The ensemble started in 2003 and has grown to 35 members with advancing skill levels.

Tax-deductible tickets are $25 at centertix.net, Metro Music & Books or by emailing crofutp@aol.com. Arrangements to enter the facility must be made in advance, with purchasers submitting their driver's licenses or other I.D. for preclearance. Children under 12 are not permitted.

Regional juried shows

The Fourth Annual Kenai Peninsula Juried Watercolor Show is on display through Nov. 28 in the Kenai Fine Arts Center, 816 Cook Ave., Old Town Kenai.

Jurors Dot Bardarson, Jean Watson and Suzanne Bach selected "Kandee" by James Adcox for the Best of Show award. Work by Sherrill Miller received the Viewer's Choice award on opening day, Nov. 3.

Other recipients included: first prize, Georg-Anne Phillips; second prize, Gwen Thomas; third prize and honorable mention, Donna Schwanke-Cooper; honorable mention, Michael Murray.

The center, located in Kenai's former jailhouse, has recently gone through renovations including a refurbished front and installation of fire doors.

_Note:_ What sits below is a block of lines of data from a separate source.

(* ===== verification/StreamFacts.v ===== *)
(** * StreamFacts

    A large file streamed by ranges is published whole and verified, or not at
    all, and the loop over its ranges ends. *)

From S2P Require Import Prelude Types Faults Text Profile Btree Frames Wire ChunkMap Closure Disk DiskLogic Journal Records Pins Durable DurableFacts CommitFacts Hydrate HydrateFacts.
Import Digests Disk DiskLogic Records Durable CommitFacts Hydrate HydrateFacts.
Local Open Scope string_scope.
Local Open Scope list_scope.
Local Open Scope Z_scope.

Module StreamFacts.
Section Stream.
Context `{HexCrate} `{Sha256} `{ChunkCodec} (env : environment) (src : RangeSource) (f : SnapshotFile).

(** The ranges of a round stay within the file, start where they should and
    are not empty. *)
Definition in_file (r : Z * Z * bytes) : Prop := 0 <= r.1.2 <= file_size f - r.1.1.

Lemma next_ranges_ok offset :
  0 < CHUNK_SIZE -> offset < file_size f ->
  yields (next_ranges src f offset) (fun rs => Forall in_file rs /\ exists r rest, rs = r :: rest /\ 0 < r.1.2).
Proof.
  intros Hc Ho. unfold next_ranges. cbv zeta. destruct (source_prefetch src && _) eqn:E.
  - apply andb_true_iff in E as [_ E%Z.ltb_lt]. apply yields_bind. intros a. apply yields_bind. intros b. apply yields_ret.
    split; [repeat constructor; simpl; lia|]. do 2 eexists. split; [done|]. simpl. lia.
  - apply yields_bind. intros a. apply yields_ret. split; [repeat constructor; simpl; lia|].
    do 2 eexists. split; [done|]. simpl. lia.
Qed.

Lemma write_range_ok handle st r :
  yields (write_range env handle st r) (fun st' => st' = (st.1 + r.1.2, st.2 ++ r.2) /\ r.1.1 = st.1 /\ zlen r.2 = r.1.2).
Proof.
  destruct st as [offset hashed], r as [[ro rl] owner]. unfold write_range. cbn [fst snd].
  destruct (negb _ || negb _) eqn:E; [by intros ? ? ?|]. apply yields_bind. intros _. apply yields_bind. intros _.
  apply yields_ret. apply orb_false_iff in E as [E1%negb_false_iff E2%negb_false_iff]. bools. done.
Qed.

Of particular importance to viewers is an updated gallery lighting system with lights in a "warm" spectrum said to enhance colors and minimize damage from ultraviolet light. It's "the same lighting used in galleries and museums throughout the United States and Europe," said a press release.

An arts and craft fair to benefit the Peninsula Art Guild will take place from 10 a.m. to 5 p.m. on Friday and Saturday at the Kenai High School.

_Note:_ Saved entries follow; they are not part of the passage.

(** *** Writes of the journal *)

(** Only the file of the journal may differ; where there was none, it is no
    file of a content. *)
Record touches (d d' : disk) : Prop := {
  to_inodes : forall i, names d !! JOURNAL <> Some i -> names d' !! JOURNAL <> Some i -> inodes d' !! i = inodes d !! i;
  to_names : forall name, names d' !! (Content, name) = names d !! (Content, name);
  to_saved : forall name, saved d' !! (Content, name) = saved d !! (Content, name);
  to_journal : names d' !! JOURNAL = names d !! JOURNAL \/
    names d !! JOURNAL = None /\ exists j, names d' !! JOURNAL = Some j /\ inodes d !! j = None /\
      forall name, names d !! (Content, name) <> Some j /\ saved d !! (Content, name) <> Some j;
}.

Lemma touches_refl d : touches d d.
Proof. split; auto. Qed.

Lemma touches_evolves d d' : touches d d' -> evolves d d'.
Proof.
  intros [Hi Hn Hs Hj]. split; [|by left|by left|].
  - intros i n Hin Hne. rewrite Hi; [done|done|]. destruct Hj as [->|(_ & j & -> & Hx & _)]; [done|congruence].
  - intros Ha name i Hv Hor. rewrite Hn, Hs in Hor. destruct Hj as [->|(_ & j & -> & _ & Hx)]; [by apply (Ha name)|].
    intros [= ->]. destruct (Hx name). tauto.
Qed.

Lemma touches_trans d1 d2 d3 : touches d1 d2 -> touches d2 d3 -> touches d1 d3.
Proof.
  intros [Hi1 Hn1 Hs1 Hj1] [Hi2 Hn2 Hs2 Hj2]. split.
  - intros i Hne1 Hne3. assert (Hne2 : names d2 !! JOURNAL <> Some i).
    { intros E. destruct Hj2 as [E'|(E' & _)]; congruence. }
    by rewrite Hi2, Hi1.
  - intros name. by rewrite Hn2, Hn1.
  - intros name. by rewrite Hs2, Hs1.
  - destruct Hj2 as [->|(Hx & j & -> & Hy & Hz)]; [done|]. assert (E : names d1 !! JOURNAL = None).
    { destruct Hj1 as [<-|(_ & k & E & _)]; [done|congruence]. }
    right. split; [done|]. exists j. split; [done|]. split; [|intros name; by rewrite <- Hn1, <- Hs1].
    rewrite <- Hi1; [done|by rewrite E|by rewrite Hx].
Qed.

(** The journal is open at [j] and holds [x]. *)
Definition opened (d : disk) (j : nat) (x : bytes) (d' : disk) : Prop :=
  touches d d' /\ names d' !! JOURNAL = Some j /\ exists n, inodes d' !! j = Some n /\ data n = x.

Lemma opened_journal d j x d' : opened d j x d' -> journal d' = x.
Proof. intros (_ & Hj & n & Hn & <-). unfold journal, lookup. rewrite Hj. simpl. by rewrite Hn. Qed.

Lemma opened_alter d j x y g d' :
  (forall n, data n = x -> data (g n) = y) -> opened d j x d' -> opened d j y (set_inode j g d').
Proof.
  intros Hg ([Hi Hn Hs Hj] & Hj' & n & Hx & Hd). split; [split|split]; simpl; [|done..|].
  - intros i Hne Hne'. rewrite lookup_alter_ne; [by apply Hi|congruence].
  - exists (g n). rewrite lookup_alter_eq, Hx. split; [done|auto].
Qed.

(** The disks an append of [b] passes through. *)
Definition logging (b : bytes) (d d' : disk) : Prop := touches d d' /\ (journal d' = journal d \/ journal d' = journal d ++ b).

Lemma opened_logging b d j x d' : x = journal d \/ x = journal d ++ b -> opened d j x d' -> logging b d d'.
Proof. intros Hx Ho. rewrite <- (opened_journal _ _ _ _ Ho) in Hx. by destruct Ho as [? _]. Qed.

Schwanke-Cooper is involved in a second show, as a juror rather than an artist, the Second Annual Valley Fine Arts juried show. Danielle Guenther's graphite portrait, "Wisdom in Change" is the first prize winner in that show.

Ilene Paulson took second prize with "Pepper Line Up" and received an honorable mention for "Ice Scooper." I didn't see a third place, but the show is somewhat randomly hung with other pieces in the north gallery at Artic Rose, 420 L St., where it will be on display through Nov. 30.

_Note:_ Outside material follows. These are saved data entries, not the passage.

(* ===== verification/OwnedTransport.v ===== *)
(** * OwnedTransport

    [src/snapshot/owned_transport.rs]: the accounted transport of owned reads.
    A response arrives in network chunks; the cursor cuts headers and payloads
    out of them, every frame is admitted to the construction budget before its
    payload is read, data frames go to a sink one at a time, and only an END
    that accounts for every unit, followed by the end of the body, succeeds.
    The budget is shared with other tasks: its answers are an argument. *)

From S2P Require Import Prelude Types Faults Profile Budget Frames.
Local Open Scope string_scope.
Local Open Scope list_scope.
Local Open Scope Z_scope.

(** [treeframe::parse_frame] with the number of bytes it used, the zstd flag and
    the object count limit. The header holds the fields read here, up to byte
    32. *)
Class FrameParser `{Treeframe} : Type := {
  parse_frame : bytes -> result string (Frame * Z);
  FLAG_ZSTD : Z;
  OBJECT_MAX_COUNT : Z;
  HEADER_LEN_sequence : 32 <= HEADER_LEN;
}.

Module Owned.

Definition invalid (m : string) : SnapshotError := SnapshotError_new DigestMismatch m.
Definition limit (m : string) : SnapshotError := SnapshotError_new LimitExceeded m.

(** ** The cursor over network chunks *)

Record WireCursor : Type := mkCursor { current : bytes; offset : Z; rest : list (Res bytes) }.

Fixpoint refill_loop (cur : bytes) (chunks : list (Res bytes)) : Res (bool * WireCursor) :=
  match chunks with
  | [] => Ok (false, mkCursor cur (zlen cur) [])
  | Err e :: _ => Err e
  | Ok chunk :: chunks =>
      if 0 =? zlen chunk then refill_loop chunk chunks else Ok (true, mkCursor chunk 0 chunks)
  end.

(** [WireCursor::refill]. *)
Definition refill (c : WireCursor) : Res (bool * WireCursor) :=
  if offset c =? zlen (current c) then refill_loop (current c) (rest c) else Ok (true, c).

(** The copying loop of [header] and [payload]: up to [want] bytes in [got]. *)
Fixpoint fill (fuel : nat) (msg : string) (want : Z) (got : bytes) (c : WireCursor) : Run (bytes * WireCursor) :=
  if want <=? zlen got then Ok (got, c)
  else match fuel with
       | O => Err OutOfFuel
       | S fuel =>
           let? ' (more, c) := lift (refill c) in
           reject? negb more with Failed (invalid msg) in
           let len := Z.min (want - zlen got) (zlen (current c) - offset c) in
           fill fuel msg want (got ++ slice (current c) (offset c) (offset c + len))
             (mkCursor (current c) (offset c + len) (rest c))
       end.

(** Every iteration copies at least one byte. *)
Definition fill_to (msg : string) (want : Z) (got : bytes) (c : WireCursor) : Run (bytes * WireCursor) :=
  fill (Z.to_nat (want - zlen got)) msg want got c.

Section Transport.
Context `{FrameParser} `{Sha256} (p : profile).
Context (size_of_object size_of_digest size_of_scratch size_of_frame : Z).
(** The answer of the shared construction budget to the k-th admission. *)
Context (admit_buffer : nat -> Z -> Z -> Res unit).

New York dancers remember Sundown

In a recent forwarded email, Eiko and Koma Otaki, the New York dance team that most recently performed in Alaska under the aegis of Alaska Dance Theatre, recalled meeting Maryann Sundown at the Cama-i Dance Festival in Bethel in 2009. Their trip was hosted by USA Artists and the Rasmuson Foundation, they said.

"Everything about this festival was eye opening. Seeing Sundown dance with her children, grandchildren, and (perhaps) great-grandchildren was a deeply joyful and inspiring experience for us. Then an amazing gift came. During the last day of the festival as we were watching other dancers' performances, we noticed (her) making a hand gestures from far in the audience seats. As we sat by her, she put her hair dress on (Eiko) saying something in Yup'ik. Her daughter translated, 'Thank you for coming here from a very far place.' And she too gave us hand fans. Both hair dress and hand fans are important for their Native dances and thus most precious gifts. Both Koma and I were overwhelmed.

"Thank you Maryann for your dancing, hospitality and great smile."

Sundown died in Scammon Bay on Oct. 26 at the age of 93.

Over the years, Sundown's first name has appeared in several different ways. "Mary Ann" seems to be most common on legal documents -- though I'm pretty sure no one ever called her just Mary. "Maryann" was the spelling given by the family.